Troisièmement, une nouvelle hausse du dollar américain dans les prochains mois, liée à la hausse des rendements obligataires et à l’envolée de la croissance américaine dans la perspective d'une relance budgétaire massive et d'une réouverture de l'économie, pourrait constituer un vent contraire supplémentaire pour les actions émergentes. Même si son influence s’est potentiellement réduite du fait de la prépondérance d’économies asiatiques relativement stables au sein de la classe d’actifs, un éventuel raffermissement de la monnaie américaine pourrait affaiblir la demande d'actions émergentes. Après avoir pesé le pour et le contre, nous maintenons les actions émergentes à un niveau neutre. Nous exprimons notre surpondération des actions mondiales principalement par le biais de régions cycliques et axées sur la valeur comme l'Europe et le Japon et, aux Etats-Unis, par les petites capitalisations.

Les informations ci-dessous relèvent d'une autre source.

(** Moves that read and send nothing. *)
Lemma packets_quiet r r' d q : packets_inv r → reader r' = at_ d q (reader r) →
  received r' = received r → sent r' = sent r → peer_addr r' = peer_addr r →
  (∀ tail, tail_ok (reader r d) tail → tail_ok q tail) → (∀ p, q ≠ R_write p) → packets_inv r'.
Proof.
  intros I Er E1 E2 E3 Ht Hq. eapply packets_reader; [exact I|exact Er| | |].
  - intros d' _. by rewrite E1, E2.
  - rewrite E1, E2. intros dr tl H1 H2 H3. exists dr, tl. split_and!; auto.
  - destruct I as [_ I]. intros Hk Hp. rewrite E3 in Hp. destruct (I Hk Hp) as [H1 H2]. rewrite E2. split; [done|].
    intros p. rewrite Er. unfold at_. case_decide; [apply Hq|apply H2].
Qed.

Lemma packets_own r r' : own_step r r' → flow_inv r → packets_inv r → packets_inv r'.
Proof.
  intros Hs F I. destruct Hs as [ok Hm|d Hd|d Hd He|d p ok Hd|d Hd| | | | | | | | | | | | | | |];
    try (by apply (packets_ext r)).
  - destruct ok; [|by apply (packets_ext r)]. destruct F as (F & _). unfold main_ok in F. rewrite Hm in F.
    destruct F as (Ek & _ & Hr & _). destruct I as [I1 _]. split; [|intros E; congruence].
    intros d. destruct (I1 d) as (dr & tl & H1 & H2 & H3). exists dr, tl. rewrite Hr in H2. done.
  - assert (∃ q, reader_top d r = set_reader d q r ∧ (q = R_read ∨ q = R_cancel)) as (q & -> & Hq).
    { unfold reader_top. destruct k; [by eauto|]. destruct (ctx_done r); eauto. }
    eapply (packets_quiet r _ d q); try done; [|destruct Hq as [->| ->]; done].
    intros tl. rewrite Hd. destruct Hq as [->| ->]; [done|]. intros ->. cbn. lia.
  - eapply (packets_quiet r _ d R_cancel); try done. rewrite Hd. intros tl ->. cbn. lia.
  - destruct ok.
    + eapply (packets_reader r _ d R_top); [exact I|done| | |].
      * intros d' Hne. cbn. by rewrite at_ne.
      * cbn. rewrite at_eq, Hd. intros dr tl H1 H2 H3. cbn in H2. subst tl. exists dr, []. rewrite app_nil_r. split_and!; done.
      * intros Hk Hp. destruct I as [_ I]. destruct (I Hk Hp) as [H1 H2]. cbn. destruct (decide (d = ToLeft)) as [->|Hne].
        -- by destruct (H2 p).
        -- rewrite !at_ne by done. done.
    + eapply (packets_quiet r _ d R_cancel); try done. rewrite Hd. intros tl ->. cbn. lia.
  - eapply (packets_quiet r _ d R_done); try done. by rewrite Hd.
Qed.

Lemma packets_net r r' : net_step r r' → packets_inv r → packets_inv r'.
Proof.
  intros [d p addr Hd He|d Hd|Hw] I; [|eapply (packets_quiet r _ d R_cancel); try done; rewrite Hd; intros tl ->; cbn; lia|by apply (packets_ext r)].
  assert (∃ q, reader (packet_read d p addr r) = at_ d q (reader r) ∧
    received (packet_read d p addr r) = at_ d (received r d ++ [p]) (received r) ∧ sent (packet_read d p addr r) = sent r ∧
    (q = R_write p ∧ (k = bridgeTURNPackets → d = ToLeft → peer_addr (packet_read d p addr r) ≠ None) ∨ q = R_cancel ∨
     q = R_top ∧ k = bridgeTURNPackets ∧ d = ToLeft ∧ peer_addr r = None) ∧
    (peer_addr (packet_read d p addr r) = None → peer_addr r = None)) as (q & E1 & E2 & E3 & Hq & Hp).
  { unfold packet_read. change (ctx_done (r <| received := at_ d (received r d ++ [p]) (received r) |>)) with (ctx_done r).
    destruct k; [exists (R_write p); case_decide; split_and!; auto|].
    destruct (ctx_done r); [exists R_cancel; split_and!; auto|]. case_decide as Ed.
    - exists (R_write p). destruct addr; cbn; (split_and!; [done..| |done]); left; (split; [done|]); intros _ ?; congruence.
    - cbn. destruct (peer_addr r) eqn:Ep; [exists (R_write p)|exists R_top]; cbn; split_and!; auto.
      right. right. by destruct d. }
  eapply (packets_reader r _ d q); [exact I|exact E1| | |].
  - intros d' Hne. by rewrite E2, E3, at_ne.
  - rewrite E2, E3, at_eq, Hd. intros dr tl H1 -> H3. rewrite H1, app_nil_r, <-app_assoc.
    destruct Hq as [[-> _]|[-> |(-> & Hk & Hl & Hn)]].
    + by exists dr, [p].
    + exists dr, [p]. split; [done|]. split; [cbn; lia|done].
    + destruct I as [_ I]. destruct (I Hk Hn) as [Hs _]. rewrite Hl, Hs in *. exists (dr ++ [p]), [].
      rewrite app_nil_r. split; [done|]. split; [done|]. by right.
  - intros Hk Hn. destruct I as [_ I]. destruct (I Hk (Hp Hn)) as [H1 H2]. rewrite E3. split; [done|].
    intros p'. rewrite E1. unfold at_. case_decide as Hl; [|apply H2]. subst d.
    destruct Hq as [[_ Hq]|[->|(-> & _)]]; [by destruct (Hq Hk eq_refl)|done|done].
Qed.
(* ===== verification/ClientSessions.v ===== *)
(** * Sessions of the client (client/main.go, client/dtls_config.go)

    How the client builds a path through TURN and DTLS to a smux session and
    takes it down again ([createDTLSConnection], [createSmuxSession], [dtlsFunc],
    [oneTurnConnection]), and the loops that keep such sessions alive.  What the
    TURN, DTLS, KCP and smux libraries answer is given by [calls]; the effects
    are a log of the resources opened and closed. *)

From S2P Require Import Prelude GoStrings GoIP Metrics DtlsAuth ClientCreds ClientPool.

Module ClientSessions.

(** ** Effects *)

Inductive resource :=
  | TurnSocket      (* connection to the TURN server *)
  | TurnClient
  | RelayConn       (* the allocation *)
  | DtlsConn
  | StreamSlot      (* connectedStreams *)
  | HandshakeSlot   (* handshakeSem *)
  | KcpSession
  | SmuxSession.

#[export] Instance resource_eq_dec : EqDecision resource.
Proof. solve_decision. Defined.

Inductive effect := Open (r : resource) | Close (r : resource).

Record world := MkWorld {
  log : list effect;
  connectedStreams : Z;
  credentials : ClientCreds.store;
  registry : Metrics.Registry;
}.

#[export] Instance world_eta : Eta world := λ w,
  MkWorld (log w) (connectedStreams w) (credentials w) (registry w).

Definition opens (r : resource) (w : world) : world :=
  w <| log ::= (λ l, l ++ [Open r]) |>
    <| connectedStreams ::= (λ n, if decide (r = StreamSlot) then n + 1 else n) |>.

Definition closes (r : resource) (w : world) : world :=
  w <| log ::= (λ l, l ++ [Close r]) |>
    <| connectedStreams ::= (λ n, if decide (r = StreamSlot) then n - 1 else n) |>.

(** [for i := len(cleanupFns) - 1; i >= 0; i-- { cleanupFns[i]() }] *)
Definition run_cleanups (fns : list resource) (w : world) : world := foldr closes w fns.

(** What is open after a log, innermost first; [None] when something is closed
    that is not the innermost open resource. *)
Fixpoint replay (l : list effect) (stack : list resource) : option (list resource) :=
  match l with
  | [] => Some stack
  | Open r :: l => replay l (r :: stack)
  | Close r :: l =>
      match stack with
      | top :: rest => if decide (top = r) then replay l rest else None
      | [] => None
      end
  end.

(** ** The libraries' answers *)

Record turnParams := MkParams {
  host : bytes; port : bytes; link : bytes; udp : bool;
  dtlsAuthentication : DtlsAuth.ClientAuthentication;
  clientAuthToken : option bytes;
}.

Record calls := MkCalls {
  getCreds : bytes → Z → result (bytes * bytes * bytes);
  ResolveUDPAddr : bytes → result bytes;
  Dial : bool → bytes → result unit;
  turn_NewClient : result unit;
  turn_Listen : result unit;
  turn_Allocate : result unit;
  GenerateSelfSigned : result bytes;
  dtls_Client : result unit;
  Handshake : result unit;
  Authenticate : bytes → result unit;
  NewKCPOverDTLS : result unit;
  smux_Client : result unit;
  now : Z;
}.

(** The address of the TURN server: that of the credentials, with what the
    flags replace. *)
Definition turn_address (tp : turnParams) (urlhost urlport : bytes) : bytes :=
  JoinHostPort (if bool_decide (host tp = []) then urlhost else host tp)
               (if bool_decide (port tp = []) then urlport else port tp).

(** ** DTLS options (dtls_config.go) *)

Inductive dtls_option :=
  | WithCertificates (c : bytes)
  | WithExtendedMasterSecret
  | WithCipherSuites (suites : list bytes)
  | WithConnectionIDGenerator
  | Authentication (o : DtlsAuth.client_option).

Definition clientDTLSOptions (Sum256 : bytes → bytes) (certificate : bytes) (a : DtlsAuth.ClientAuthentication) : result (list dtls_option) :=
  let? authenticationOptions := DtlsAuth.Options Sum256 a in
  Ok ([WithCertificates certificate; WithExtendedMasterSecret;
       WithCipherSuites [str "TLS_ECDHE_ECDSA_WITH_AES_128_GCM_SHA256"; str "TLS_ECDHE_RSA_WITH_AES_128_GCM_SHA256"];
       WithConnectionIDGenerator] ++ (Authentication <$> authenticationOptions)).

Section create.
Context (Sum256 : bytes → bytes) (tp : turnParams) (streamsPerCache id : Z) (c : calls).

Definition err_of {A} (r : result A) : option goerror := match r with Ok _ => None | Err e => Some e end.

Definition record_allocation (w : world) : world :=
  let '(st, reg) := ClientCreds.recordTURNAllocationResult (ClientCreds.getCacheID streamsPerCache id) (now c)
                      (err_of (turn_Allocate c)) (credentials w) (registry w) in
  w <| credentials := st |> <| registry := reg |>.
(** A client with the default settings goes through the proxy of the environment,
    and follows a redirect to another machine. *)
Definition redirecting (via : list http_request) (addr : bytes) (r : http_request) : Z * result reply :=
  (0, Ok (MkReply Second Second (str "http://192.0.2.1/")
            (MkResponse (match via with [] => 302 | _ => 200 end) [] None) 0)).
Definition default_sends (proxy : option (URL → option bytes)) : list bytes :=
  (sent (Do (λ _ _, Ok (sample_url <| Host := str "192.0.2.1" |>)) redirecting 0
           (MkHttpClient (MkTransport proxy) 0 None) (MkRequest sample_url (str "Bearer x") []) no_wire).2).*1.

Example default_client_follows :
  default_sends None = [str "127.0.0.1:6060"; str "192.0.2.1:80"] ∧
  default_sends (Proxy sample_transport) = [str "192.0.2.9:3128"; str "192.0.2.9:3128"].
Proof. split; vm_compute; reflexivity. Qed.

Definition sample_flags : flags :=
  MkFlags (str "lab") (str "UDP") (str "bond") 4 (str "10.0.0.1:5201") 3 1 (10 * Second) Second Second
    (str "1, 4") (str "upload,download") (str "iperf3") (str "http://127.0.0.1:6060") [] (str "out") [] [] true [].

Lemma cli_sound_witness : ∃ o,
  parseCLI sample_parse (Some sample_transport) (Some (str "20240101T000000Z")) (Some (str "abc")) None sample_flags = Ok o ∧
  Validate (opt_config o) = Ok tt ∧ length (Cases (opt_config o)) = 4%nat.
Proof.
  assert (is_ok (parseCLI sample_parse (Some sample_transport) (Some (str "20240101T000000Z")) (Some (str "abc")) None sample_flags) = true) as Hok
    by (vm_compute; reflexivity).
  destruct (parseCLI sample_parse (Some sample_transport) (Some (str "20240101T000000Z")) (Some (str "abc")) None sample_flags) as [o|e] eqn:E;
    [|discriminate Hok]. clear Hok. exists o. split; [reflexivity|].
  destruct (cli_sound sample_parse (Some sample_transport) (Some (str "20240101T000000Z")) (Some (str "abc")) None sample_flags o E)
    as (Hv & _ & _ & (ds & fs & Hd & Hf & _ & Hlen & _) & _).
  split; [exact Hv|]. rewrite Hlen. vm_compute in Hd, Hf. injection Hd as <-. injection Hf as <-. reflexivity.
Defined.
End BenchCLI.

IMPLICATIONS POUR LES CLASSES D’ACTIFS

Dans l'ensemble, nos portefeuilles reflètent un avis favorable au risque avec une surpondération des actions et du crédit et une légère sous-pondération de la duration. Ce mois-ci, nos modèles quantitatifs ont accru leur orientation favorable au risque, car le signal actions/obligations a augmenté en raison de l'amélioration des facteurs techniques. Bien que l'amélioration des valorisations ait amélioré le signal lié à la duration, il reste négatif. 

Nous avons par ailleurs conservé une préférence pour les petites capitalisations américaines par rapport aux grandes capitalisations, malgré une récente sous-performance, tandis que la conviction de surpondération des actions émergentes par rapport à celles des marchés développés s’est encore réduite et se trouve maintenant à proximité du niveau neutre. 

Avec la réouverture de l'économie américaine et l’avancée rapide des campagnes de vaccination, la confiance se renforce concernant la croissance. Des incertitudes subsistent malgré tout dans d'autres régions, notamment en Europe, où la croissance devrait se redresser en milieu d'année. Cette confiance accrue dans la croissance a entrainé une baisse de la volatilité des actions au niveau de l'indice, le VIX étant désormais inférieur à 17. A première vue, cet environnement de volatilité plus faible justifierait d’accroître la taille des positions. Mais il n'est pas certain que la volatilité reflète réellement la poursuite des rotations de style et de secteur et la volatilité sous-jacente. Au contraire, nous sommes davantage convaincus que cela crée un environnement plus favorable à la création d'alpha sur les marchés d'actions.

La croissance devrait soutenir les spreads du crédit ainsi que les rendements des actions. Au vu toutefois du niveau extrêmement bas des taux et de l’étroitesse des spreads, le potentiel de gains supplémentaires est limité. Ce constat nous amène à réduire les positions acheteuses sur le crédit et à nous concentrer davantage sur une exposition diversifiée aux actions.

Dans l'ensemble, nous nous attendons à une bonne saison de résultats trimestriels et à des surprises macroéconomiques toujours positives, ce qui devrait favoriser un positionnement favorable au risque. Nous sommes néanmoins conscients qu’à l'approche de l'été, la hausse des indices boursiers et des rendements pourrait inciter certains investisseurs à réduire le risque au sein de leurs portefeuilles. Il est probablement encore trop tôt pour observer ce flux, comme l'a montré la forte hausse des actions de la semaine dernière. Mais une fois la saison des résultats terminée, la tentation de réduire le risque avant la pause estivale pourrait se révéler préjudiciable pour les actions d’ici la fin du deuxième trimestre 2021.